About this task:
Could you repeat all of the entries below, character for character?
◇ ◇ ◇ ◇
Lemma conf_lease_write h (R : phase -> Prop) Q m issue r g :
  mnt_sectsize m = ss -> hr_host_id (hr_body r) = h -> rec_typed r -> R (g_ph g) ->
  (forall raw rv, raw <> ss -> rv < 0 ->
     exists g', write_tr h g r raw g' /\ R (g_ph g') /\ Q g' (m, rv)) ->
  (exists g', write_tr h g r ss g' /\ R (g_ph g') /\ Q g' (set_lease_write_time issue m, 0)) ->
  conf h R Q (lease_write m issue r) g.
Proof.
  intros Hss Hh Ht HR Hbad (g1 & Hw1 & HR1 & HQ1). unfold lease_write, pfs_host_record_write.
  destruct (Z.geb_spec (mnt_sectsize m) 512) as [Hge|]; [|by split].
  simpl. split; [done|]. do 2 (split; [done|]). rewrite Hss in Hge |- *. intros raw.
  destruct (decide (raw = ss)) as [->|Hne].
  - exists g1. split; [done|]. unfold paxos_write_rv. rewrite Z.eqb_refl.
    destruct (Z.ltb_spec ss 0); [lia|]. by split.
  - pose proof (paxos_write_rv_neg _ Hne) as Hneg.
    destruct (Hbad raw _ Hne Hneg) as (g' & ? & ? & ?). exists g'. split; [done|].
    destruct (Z.eqb_spec (paxos_write_rv ss raw) 0); [lia|]. by split.
Qed.

(** What an acquisition keeps of the mount. *)
Definition mnt_ok (h : Z) (m : mount) : Prop :=
  mnt_host_id m = h /\ mnt_sectsize m = ss /\ mnt_num_hosts m = nh.

Lemma ballot_generate_exact h m :
  mnt_ok h m -> 0 <= h <= nh -> 0 <= mnt_host_generation m <= 2 ^ 32 ->
  pfs_ballot_generate m = mnt_host_generation m * nh + h.
Proof.
  intros (<- & _ & Hn) Hh Hg. unfold pfs_ballot_generate. rewrite Hn. apply wrap64_small.
  unfold is_u64, is_u32 in *. nia.
Qed.

Definition prepared h (g : ghost) (r : mount * Z) : Prop :=
  let '(m, rv) := r in
  mnt_ok h m /\
  (rv < 0 \/ rv = 0 /\ g_ph g = Ver (mnt_lease_write_time m) [] /\
             g_bal g = mnt_current_ballot m /\ mnt_lease_write_time m <= g_lc g).

Lemma conf_prepare h m g :
  mnt_ok h m -> 0 <= h <= nh -> 0 <= mnt_host_generation m <= 2 ^ 32 ->
  conf h top (prepared h) (pfs_rw_lease_prepare m) g.
Proof.
  intros Hm Hh Hg. pose proof (ballot_generate_exact h m Hm Hh Hg) as Hb.
  destruct Hm as (Hid & Hss & Hn). unfold pfs_rw_lease_prepare.
  split; [done|]. intros iss Hiss. exists (g_ph g). split; [by left|].
  split; [done|]. intros now s Hs. simpl in Hs.
  apply conf_lease_write; try done.
  - apply rec_typed_lease.
  - intros raw rv _ Hneg. eexists. split; [by left|]. split; [done|]. split; [done|]. by left.
  - eexists. split.
    + right; left. split; [done|]. exists iss, (pfs_ballot_generate m). split; [|split; [exact Hs|]].
      * by apply (lease_record_ok (set_current_ballot _ m)).
      * split; [by eexists|done].
    + split; [done|]. split; [done|]. right. simpl. auto.
Qed.

Definition acquired h m0 iss g0 (g : ghost) (r : mount * Z) : Prop :=
  let '(m, rv) := r in
  mnt_ok h m /\ mnt_current_ballot m = mnt_current_ballot m0 /\
  (rv < 0 \/ rv = 0 /\ g_ph g = Got iss (mnt_lease_write_time m) /\
             g_bal g = g_bal g0 /\ mnt_lease_write_time m <= g_lc g).

Lemma conf_acquire h m g iss V :
  mnt_ok h m -> g_ph g = Ver iss V -> covers h V -> g_bal g = mnt_current_ballot m ->
  iss <= g_lc g ->
  conf h top (acquired h m iss g) (pfs_rw_lease_acquire m) g.
Proof.
  intros (Hid & Hss & Hn) Hph Hcov Hbal Hlc. unfold pfs_rw_lease_acquire.
  split; [done|]. intros iss' Hiss. exists (g_ph g). split; [by left|].
  split; [done|]. intros now s Hs. simpl in Hs.
  apply conf_lease_write; try done.
  - apply rec_typed_lease.
  - intros raw rv _ Hneg. eexists. split; [by left|]. repeat (split; [done|]). by left.
  - eexists. split.
    + right; right. simpl. rewrite Hph. split; [done|]. split; [done|]. exists iss'.
      rewrite Hbal. split; [by apply (lease_record_ok m)|]. split; [lia|done].
    + repeat (split; [done|]). right. simpl. auto.
Qed.

Lemma conf_read h (R : phase -> Prop) A Q m i hr (f : Z * pfs_host_record -> prog A) g :
  R (g_ph g) -> mnt_sectsize m = ss ->
  (forall rv r, rec_typed r -> exists f', read_tr h g i rv r f' /\
     conf h R Q (f (host_record_parse ss hr (rv, r))) (with_ph f' g)) ->
  conf h R Q (prog_bind (pfs_host_record_read m i hr) f) g.
Proof. intros HR <- Hf. by split. Qed.

(** A scan by a judge whose passes the automaton records in [K V]. *)
Lemma conf_slot_scan h K judge m dead now slots hr g V :
  mnt_host_id m = h -> mnt_sectsize m = ss -> g_bal g = mnt_current_ballot m ->
  g_rt g = now -> g_ph g = K V ->
  (forall i rv r rv', judge m dead now i rv r = Some rv' -> rv' = - EBUSY) ->
  (forall g V i rv r, g_ph g = K V -> passes h judge g i rv r -> read_tr h g i rv r (K (i :: V))) ->
  conf h top
    (fun g' rv => rv = - EBUSY \/
       rv = 0 /\ exists V', g' = with_ph (K V') g /\ V ⊆ V' /\
         forall i, i ∈ slots -> i <> h -> i ∈ V')
    (slot_scan (judge m dead now) m slots hr) g.
Proof.
  intros Hid Hss Hbal Hrt Hph Hj Htr. revert hr g V Hbal Hrt Hph.
  induction slots as [|i slots IH]; intros hr g V Hbal Hrt Hph.
  { split; [done|]. right. split; [done|]. exists V. split_and!; [|done|by intros ? ?%elem_of_nil].
    rewrite <- Hph. by destruct g. }
  cbn [slot_scan]. destruct (Z.eqb_spec i (mnt_host_id m)) as [->|Hne].
  { eapply conf_mono; [|by eapply IH]. intros g' rv [?|(-> & V' & -> & ? & Hin)]; [by left|].
    right. split; [done|]. exists V'. split_and!; [done..|].
    intros j [->|?]%elem_of_cons ?; [by rewrite Hid in *|auto]. }
  apply conf_read; [done..|]. intros rv r _.
  destruct (host_record_parse ss hr (rv, r)) as [rv' r'] eqn:Hparse.
  destruct (judge m dead now i rv' r') as [rv2|] eqn:Ej.
  { exists (g_ph g). split; [by left|]. split; [done|]. left. by eapply Hj. }
  exists (K (i :: V)). split.
  { apply Htr; [done|]. exists m, dead, hr. split; [done|]. by rewrite Hparse, Hrt. }
  eapply conf_mono; [|by eapply (IH r' (with_ph (K (i :: V)) g) (i :: V))].
  intros g' rv0 [?|(-> & V' & -> & Hsub & Hin)]; [by left|]. right. split; [done|]. exists V'.
  split_and!; [done|set_solver|]. intros j [->|?]%elem_of_cons ?; [set_solver|auto].
Qed.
◇ ◇ ◇ ◇
Output for this exercise:
Lemma conf_lease_write h (R : phase -> Prop) Q m issue r g :
  mnt_sectsize m = ss -> hr_host_id (hr_body r) = h -> rec_typed r -> R (g_ph g) ->
  (forall raw rv, raw <> ss -> rv < 0 ->
     exists g', write_tr h g r raw g' /\ R (g_ph g') /\ Q g' (m, rv)) ->
  (exists g', write_tr h g r ss g' /\ R (g_ph g') /\ Q g' (set_lease_write_time issue m, 0)) ->
  conf h R Q (lease_write m issue r) g.
Proof.
  intros Hss Hh Ht HR Hbad (g1 & Hw1 & HR1 & HQ1). unfold lease_write, pfs_host_record_write.
  destruct (Z.geb_spec (mnt_sectsize m) 512) as [Hge|]; [|by split].
  simpl. split; [done|]. do 2 (split; [done|]). rewrite Hss in Hge |- *. intros raw.
  destruct (decide (raw = ss)) as [->|Hne].
  - exists g1. split; [done|]. unfold paxos_write_rv. rewrite Z.eqb_refl.
    destruct (Z.ltb_spec ss 0); [lia|]. by split.
  - pose proof (paxos_write_rv_neg _ Hne) as Hneg.
    destruct (Hbad raw _ Hne Hneg) as (g' & ? & ? & ?). exists g'. split; [done|].
    destruct (Z.eqb_spec (paxos_write_rv ss raw) 0); [lia|]. by split.
Qed.

(** What an acquisition keeps of the mount. *)
Definition mnt_ok (h : Z) (m : mount) : Prop :=
  mnt_host_id m = h /\ mnt_sectsize m = ss /\ mnt_num_hosts m = nh.

Lemma ballot_generate_exact h m :
  mnt_ok h m -> 0 <= h <= nh -> 0 <= mnt_host_generation m <= 2 ^ 32 ->
  pfs_ballot_generate m = mnt_host_generation m * nh + h.
Proof.
  intros (<- & _ & Hn) Hh Hg. unfold pfs_ballot_generate. rewrite Hn. apply wrap64_small.
  unfold is_u64, is_u32 in *. nia.
Qed.

Definition prepared h (g : ghost) (r : mount * Z) : Prop :=
  let '(m, rv) := r in
  mnt_ok h m /\
  (rv < 0 \/ rv = 0 /\ g_ph g = Ver (mnt_lease_write_time m) [] /\
             g_bal g = mnt_current_ballot m /\ mnt_lease_write_time m <= g_lc g).

Lemma conf_prepare h m g :
  mnt_ok h m -> 0 <= h <= nh -> 0 <= mnt_host_generation m <= 2 ^ 32 ->
  conf h top (prepared h) (pfs_rw_lease_prepare m) g.
Proof.
  intros Hm Hh Hg. pose proof (ballot_generate_exact h m Hm Hh Hg) as Hb.
  destruct Hm as (Hid & Hss & Hn). unfold pfs_rw_lease_prepare.
  split; [done|]. intros iss Hiss. exists (g_ph g). split; [by left|].
  split; [done|]. intros now s Hs. simpl in Hs.
  apply conf_lease_write; try done.
  - apply rec_typed_lease.
  - intros raw rv _ Hneg. eexists. split; [by left|]. split; [done|]. split; [done|]. by left.
  - eexists. split.
    + right; left. split; [done|]. exists iss, (pfs_ballot_generate m). split; [|split; [exact Hs|]].
      * by apply (lease_record_ok (set_current_ballot _ m)).
      * split; [by eexists|done].
    + split; [done|]. split; [done|]. right. simpl. auto.
Qed.

Definition acquired h m0 iss g0 (g : ghost) (r : mount * Z) : Prop :=
  let '(m, rv) := r in
  mnt_ok h m /\ mnt_current_ballot m = mnt_current_ballot m0 /\
  (rv < 0 \/ rv = 0 /\ g_ph g = Got iss (mnt_lease_write_time m) /\
             g_bal g = g_bal g0 /\ mnt_lease_write_time m <= g_lc g).

Lemma conf_acquire h m g iss V :
  mnt_ok h m -> g_ph g = Ver iss V -> covers h V -> g_bal g = mnt_current_ballot m ->
  iss <= g_lc g ->
  conf h top (acquired h m iss g) (pfs_rw_lease_acquire m) g.
Proof.
  intros (Hid & Hss & Hn) Hph Hcov Hbal Hlc. unfold pfs_rw_lease_acquire.
  split; [done|]. intros iss' Hiss. exists (g_ph g). split; [by left|].
  split; [done|]. intros now s Hs. simpl in Hs.
  apply conf_lease_write; try done.
  - apply rec_typed_lease.
  - intros raw rv _ Hneg. eexists. split; [by left|]. repeat (split; [done|]). by left.
  - eexists. split.
    + right; right. simpl. rewrite Hph. split; [done|]. split; [done|]. exists iss'.
      rewrite Hbal. split; [by apply (lease_record_ok m)|]. split; [lia|done].
    + repeat (split; [done|]). right. simpl. auto.
Qed.

Lemma conf_read h (R : phase -> Prop) A Q m i hr (f : Z * pfs_host_record -> prog A) g :
  R (g_ph g) -> mnt_sectsize m = ss ->
  (forall rv r, rec_typed r -> exists f', read_tr h g i rv r f' /\
     conf h R Q (f (host_record_parse ss hr (rv, r))) (with_ph f' g)) ->
  conf h R Q (prog_bind (pfs_host_record_read m i hr) f) g.
Proof. intros HR <- Hf. by split. Qed.

(** A scan by a judge whose passes the automaton records in [K V]. *)
Lemma conf_slot_scan h K judge m dead now slots hr g V :
  mnt_host_id m = h -> mnt_sectsize m = ss -> g_bal g = mnt_current_ballot m ->
  g_rt g = now -> g_ph g = K V ->
  (forall i rv r rv', judge m dead now i rv r = Some rv' -> rv' = - EBUSY) ->
  (forall g V i rv r, g_ph g = K V -> passes h judge g i rv r -> read_tr h g i rv r (K (i :: V))) ->
  conf h top
    (fun g' rv => rv = - EBUSY \/
       rv = 0 /\ exists V', g' = with_ph (K V') g /\ V ⊆ V' /\
         forall i, i ∈ slots -> i <> h -> i ∈ V')
    (slot_scan (judge m dead now) m slots hr) g.
Proof.
  intros Hid Hss Hbal Hrt Hph Hj Htr. revert hr g V Hbal Hrt Hph.
  induction slots as [|i slots IH]; intros hr g V Hbal Hrt Hph.
  { split; [done|]. right. split; [done|]. exists V. split_and!; [|done|by intros ? ?%elem_of_nil].
    rewrite <- Hph. by destruct g. }
  cbn [slot_scan]. destruct (Z.eqb_spec i (mnt_host_id m)) as [->|Hne].
  { eapply conf_mono; [|by eapply IH]. intros g' rv [?|(-> & V' & -> & ? & Hin)]; [by left|].
    right. split; [done|]. exists V'. split_and!; [done..|].
    intros j [->|?]%elem_of_cons ?; [by rewrite Hid in *|auto]. }
  apply conf_read; [done..|]. intros rv r _.
  destruct (host_record_parse ss hr (rv, r)) as [rv' r'] eqn:Hparse.
  destruct (judge m dead now i rv' r') as [rv2|] eqn:Ej.
  { exists (g_ph g). split; [by left|]. split; [done|]. left. by eapply Hj. }
  exists (K (i :: V)). split.
  { apply Htr; [done|]. exists m, dead, hr. split; [done|]. by rewrite Hparse, Hrt. }
  eapply conf_mono; [|by eapply (IH r' (with_ph (K (i :: V)) g) (i :: V))].
  intros g' rv0 [?|(-> & V' & -> & Hsub & Hin)]; [by left|]. right. split; [done|]. exists V'.
  split_and!; [done|set_solver|]. intros j [->|?]%elem_of_cons ?; [set_solver|auto].
Qed.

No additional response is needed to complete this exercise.